BEGIN DATA EXTRACT

(* ===== verification/BlnWitness.v ===== *)
(** * Examples of the balloons policy

    The theorems about the balloons policy applied in an example: a machine
    with eight CPUs, one of them reserved, and a type of balloons made of two
    halves. *)

From Stdlib Require Import Ascii.
From S2P Require Import Prelude GoStrings Expr MemTypes MemNodes MemAllocator MemWitness CpuTree CpuAlloc CpuTopo CpuResizeFacts CpuSystem Kube BlnTypes BlnPin BlnHints BlnOps BlnPolicy BlnConfig BlnFrame BlnSize BlnInv BlnNew BlnRequests BlnRefine BlnSetup BlnReach.

Open Scope string_scope.
Open Scope Z_scope.

#[local] Existing Instance go_default.

Definition bex_env : Env :=
  MkEnv (NewCpuTreeFromSystem ex_system) (NewCPUAllocator (Some example_system)) example_system ∅
    (λ _, None) (λ _ _ _, ([], [])) (λ _, None) ∅ ∅ ∅ Zpos ex_sys
    (λ q, if bool_decide (q = "1") then Some 1000 else None) true (λ _ _, true) (λ _, true).

Definition bex_allowed : CPUSet := list_to_set [0; 1; 2; 3; 4; 5; 6; 7].

#[local] Instance bex_service : CpuService bex_env bex_allowed.
Proof.
  apply (system_service bex_env (ts_sys example_system) (newTopologyCache example_system)).
  - reflexivity.
  - by apply newTopologyCache_ok, example_system_ok.
  - apply system_tree_wf.
  - apply (bool_decide_unpack _). by vm_compute.
Qed.

(** One CPU is reserved. *)
Definition bex_options : BalloonsOptions :=
  MkOptions None None "" None false false [] None [] [] [] None (Some "1").

Definition bex_def (name : string) (components : list string) (max maxBalloons : Z) (namespaces : list string)
    : BalloonDef :=
  MkDef name components "" namespaces "" [] max 0 [] None "" None None None "" [] 0 maxBalloons false false false
    LevelNuma [] [] false "" "" [] "".

Definition bex_defs : list BalloonDef :=
  [bex_def "half" [] 3 0 []; bex_def "pair" ["half"; "half"] 0 2 ["app"]].

Definition bex_start : balloons := MkBalloons bex_options ∅ ∅ ∅ ∅ None None [] ∅ ex_a0 ∅ ∅ 1 [] ∅.

Definition bex_pod : pod := MkPod "p1" "u1" "web" "app" "Burstable" ∅.

Definition bex_ctr : Ctr := MkCtr (MkContainer "c1" "p1" "server" ∅ ∅) (Some 2500) None None None "" 1 None.

Definition bex_cch : Cache_ := MkCache_ {["p1" := bex_pod]} ∅ ∅ {["c1" := bex_ctr]}.

Definition bex_p1 : balloons := (setConfig bex_env bex_cch bex_options bex_defs bex_start).1.

Definition bex_p2 : balloons := (AllocateResources bex_env bex_cch bex_ctr bex_p1).1.

Lemma bex_config : config_ok bex_env bex_options bex_defs.
Proof.
  split.
  - intros d e [->|[->|?%not_elem_of_nil]%elem_of_cons]%elem_of_cons
      [->|[->|?%not_elem_of_nil]%elem_of_cons]%elem_of_cons; cbn; try done.
    all: intros Hin%(bool_decide_eq_true_2 _); by vm_compute in Hin.
  - unfold bounded. repeat constructor; cbn; lia.
  - intros a q [= <-]. cbn. rewrite bool_decide_eq_true_2 by done. intros [= <-]. lia.
Qed.

Lemma bex_available : available_cpus bex_env bex_options = Ok bex_allowed ∧
  bex_allowed ∩ ts_OnlineCPUs (e_System bex_env) = bex_allowed ∧
  (setConfig bex_env bex_cch bex_options bex_defs bex_start).2 = Ok tt.
Proof. split_and!; by vm_compute. Qed.

Lemma bex_started : started bex_env bex_allowed bex_p1.
Proof.
  destruct bex_available as (Hav & Hall & Hok).
  exact (setConfig_started bex_env bex_cch bex_allowed bex_options bex_defs bex_start bex_allowed bex_config Hav Hall Hok).
Qed.

Lemma bex_running : policy_ok bex_env bex_allowed bex_p2 ∧ represents bex_p2 {[key bex_ctr := 9%positive]}.
Proof.
  destruct bex_started as [Hp He _].
  destruct (allocate_refines bex_env bex_allowed bex_cch bex_ctr bex_p1 ∅ Hp He eq_refl) as [Hp2 Hr]. split; [done|].
  destruct Hr as [(_ & x & Hx & _)|[_ Hr]].
  - rewrite insert_empty in Hx. replace 9%positive with x; [done|].
    pose proof (represents_byContainer _ _ bex_ctr Hx) as Hb. rewrite lookup_singleton_eq in Hb.
    assert (balloonByContainer (AllocateResources bex_env bex_cch bex_ctr bex_p1).1 bex_ctr = Some 9%positive) as Hc
      by (by vm_compute).
    rewrite Hb in Hc. by injection Hc.
  - exfalso. assert ((AllocateResources bex_env bex_cch bex_ctr bex_p1).2 = Ok tt) as Ho by (by vm_compute).
    apply (f_equal (λ p, length (p_balloons p))) in Hr; [|done]. revert Hr. by vm_compute.
Qed.

(** The container runs on four CPUs, two of each half. *)
Example bex_cpus : (λ x, (d_Name (def_of bex_p2 x), CPUSet_List (b_Cpus (bln bex_p2 x)))) <$> p_balloons bex_p2
  = [("reserved", [0]); ("default", []); ("pair", [2; 3; 4; 5])].
Proof. by vm_compute. Qed.

Lemma setConfig_establishes_witness : policy_ok bex_env bex_allowed bex_p1 ∧ represents bex_p1 ∅.
Proof.
  destruct bex_available as (Hav & Hall & Hok).
  destruct (setConfig_establishes bex_env bex_allowed bex_options bex_defs bex_cch bex_start bex_allowed bex_config Hav Hall Hok)
    as (Hp & He & _).
  split; assumption.
Defined.


Lemma AllocateResources_refines_witness : ∃ x,
  represents (AllocateResources bex_env bex_cch bex_ctr bex_p1).1 {[key bex_ctr := x]}.
Proof.
  destruct bex_started as [Hp He _].
  destruct (AllocateResources_refines bex_env bex_allowed bex_cch bex_ctr bex_p1 ∅ Hp He eq_refl)
    as [_ [(_ & x & Hx & _)|[_ Hr]]].
  - exists x. exact Hx.
  - exfalso. assert ((AllocateResources bex_env bex_cch bex_ctr bex_p1).2 = Ok tt) as Ho by (by vm_compute).
    apply (f_equal (λ p, length (p_balloons p))) in Hr; [|exact Ho]. revert Hr. by vm_compute.
Defined.

Lemma ReleaseResources_refines_witness : represents (ReleaseResources bex_env bex_cch bex_ctr bex_p2).1 ∅.
Proof.
  destruct bex_running as [Hp HA].
  destruct (ReleaseResources_refines bex_env bex_allowed bex_cch bex_ctr bex_p2 _ Hp HA) as (_ & Hr & _).
  rewrite delete_singleton_eq in Hr. exact Hr.
Defined.

Lemma Sync_refines_witness : ∃ A, represents (Sync bex_env bex_cch [bex_ctr] [bex_ctr] bex_p2).1 A ∧
  ∀ k, k ≠ key bex_ctr → A !! k = None.
Proof.
  destruct bex_running as [Hp HA].
  destruct (Sync_refines bex_env bex_allowed bex_cch [bex_ctr] [bex_ctr] bex_p2 _ Hp HA) as (_ & A & HA' & Hk).
  - apply NoDup_singleton.
  - intros c ->%list_elem_of_singleton. right. constructor.
  - exists A. split; [exact HA'|]. intros k Hne. rewrite Hk by (by intros ?%list_elem_of_singleton).
    rewrite bool_decide_eq_false_2 by (by intros ?%list_elem_of_singleton). by rewrite lookup_singleton_ne.
Defined.

Lemma resizeBalloon_spec_witness : policy_ok bex_env bex_allowed (resizeBalloon bex_env bex_cch 9 1000 bex_p2).1.
Proof.
  destruct bex_running as [Hp _].
  destruct (resizeBalloon_spec bex_env bex_allowed bex_cch bex_p2 9 1000 Hp) as [Hr _]; [|lia|exact Hr].
  apply (bool_decide_unpack _). by vm_compute.
Defined.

END DATA EXTRACT

The reply should hold only the lines from the first line of the listing above through the line with "Definition bex_options : BalloonsOptions", each copied exactly.

## SOLUTION TO THIS PROBLEM:
(* ===== verification/BlnWitness.v ===== *)
(** * Examples of the balloons policy

    The theorems about the balloons policy applied in an example: a machine
    with eight CPUs, one of them reserved, and a type of balloons made of two
    halves. *)

From Stdlib Require Import Ascii.
From S2P Require Import Prelude GoStrings Expr MemTypes MemNodes MemAllocator MemWitness CpuTree CpuAlloc CpuTopo CpuResizeFacts CpuSystem Kube BlnTypes BlnPin BlnHints BlnOps BlnPolicy BlnConfig BlnFrame BlnSize BlnInv BlnNew BlnRequests BlnRefine BlnSetup BlnReach.

Open Scope string_scope.
Open Scope Z_scope.

#[local] Existing Instance go_default.

Definition bex_env : Env :=
  MkEnv (NewCpuTreeFromSystem ex_system) (NewCPUAllocator (Some example_system)) example_system ∅
    (λ _, None) (λ _ _ _, ([], [])) (λ _, None) ∅ ∅ ∅ Zpos ex_sys
    (λ q, if bool_decide (q = "1") then Some 1000 else None) true (λ _ _, true) (λ _, true).

Definition bex_allowed : CPUSet := list_to_set [0; 1; 2; 3; 4; 5; 6; 7].

#[local] Instance bex_service : CpuService bex_env bex_allowed.
Proof.
  apply (system_service bex_env (ts_sys example_system) (newTopologyCache example_system)).
  - reflexivity.
  - by apply newTopologyCache_ok, example_system_ok.
  - apply system_tree_wf.
  - apply (bool_decide_unpack _). by vm_compute.
Qed.

(** One CPU is reserved. *)
Definition bex_options : BalloonsOptions :=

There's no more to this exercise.